The story mode is lengthy but repetitive. A map-based progression system with repetitive enemy encounters and an original storyline that doesn’t reach the heights of the game’s presentation pads what should be a tighter experience. The cutscenes and character interactions have charm, but the actual gameplay within story mode becomes monotonous well before the credits.
DLC character pricing accumulated to a significant total over the game’s three seasons of additional fighters. Each character was well-crafted, but players who wanted the complete roster faced ongoing costs that ultimately exceeded the original game’s price. The decision of which DLC characters to buy also affected competitive viability, since some DLC fighters proved tournament-dominant.
The Dream Match, Realized
Dragon Ball FighterZ succeeded because it treated the source material and the fighting game genre with equal respect. It didn’t coast on the license or settle for being a competent game wearing Dragon Ball’s clothes. Arc System Works brought their best visual technology and their fighting game expertise to a franchise that amplified both. The result is a game where the spectacle and the substance reinforce each other, creating an experience that feels like a love letter to Dragon Ball and a serious competitive fighter simultaneously.

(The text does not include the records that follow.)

Lemma last_insert_refines max n key v l c :
  stands_for max (S n) l c →
  ∃ c', insert key v c = Ret tt c' ∧ stands_for max n (inserted (λ old _, old) max key v l) c'.
Proof using All.
  intros (t & -> & Hm & Hmax & Hlen & Hnd & Hs & Hg & Hg0 & Hg1).
  destruct (decide (max = 0)%nat) as [->|H0].
  { exists c. split; [unfold insert, bind, get; by rewrite Hmax|].
    exists t. destruct t; [|simpl in *; lia]. repeat split; try done; simpl; lia. }
  destruct (assoc key t) as [r|] eqn:Hk; eexists.
  - split; [eapply last_insert_known; (done || lia)|].
    destruct (insert_row_newer max key (mkRecord (data r) (generation_ c + 2)) t (generation_ c))
      as [F1 F2]; [done|done|simpl; lia|done|].
    exists (insert_row max key (mkRecord (data r) (generation_ c + 2)) t).
    split; [symmetry; apply entries_insert_row; by rewrite Hk|].
    split; [done|]. split; [done|]. split; [apply length_insert_row|].
    split; [by apply NoDup_insert_row|]. simpl. repeat split; (done || lia).
  - split; [eapply last_insert_new; (done || lia)|].
    destruct (insert_row_newer max key (mkRecord v (generation_ c + 1)) t (generation_ c))
      as [F1 F2]; [done|done|simpl; lia|done|].
    exists (insert_row max key (mkRecord v (generation_ c + 1)) t).
    split; [symmetry; apply entries_insert_row; by rewrite Hk|].
    split; [done|]. split; [done|]. split; [apply length_insert_row|].
    split; [by apply NoDup_insert_row|]. simpl. repeat split; (done || lia).
Qed.

Lemma stands_for_weaken max n l c : stands_for max (S n) l c → stands_for max n l c.
Proof.
  intros (t & E & Hm & Hmax & Hlen & Hnd & Hs & Hg & Hg0 & Hg1).
  exists t. do 8 (split; [done|]). lia.
Qed.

Should You Play Dragon Ball FighterZ?
Dragon Ball fans will find the definitive interactive representation of the franchise. Fighting game enthusiasts will find an accessible but deep team fighter with a thriving competitive legacy. If you have no interest in Dragon Ball, the fighting game underneath is still strong, but you’ll miss the context that elevates the experience. The complete edition with all DLC represents the best value. New players should know that the online competition, even years after launch, includes experienced players who will challenge newcomers quickly.
The Verdict on Dragon Ball FighterZ
Dragon Ball FighterZ proves that licensed games can be great when the right developer meets the right property. Arc System Works’ visual artistry makes this the best-looking Dragon Ball product ever created, and the 3v3 fighting system provides enough depth to sustain a competitive community years after release. The late rollback netcode addition, repetitive story mode, and costly DLC accumulation are legitimate criticisms of an otherwise excellent package. For anyone who has ever wanted to throw a Kamehameha and have it feel as powerful as it looks, this is the game.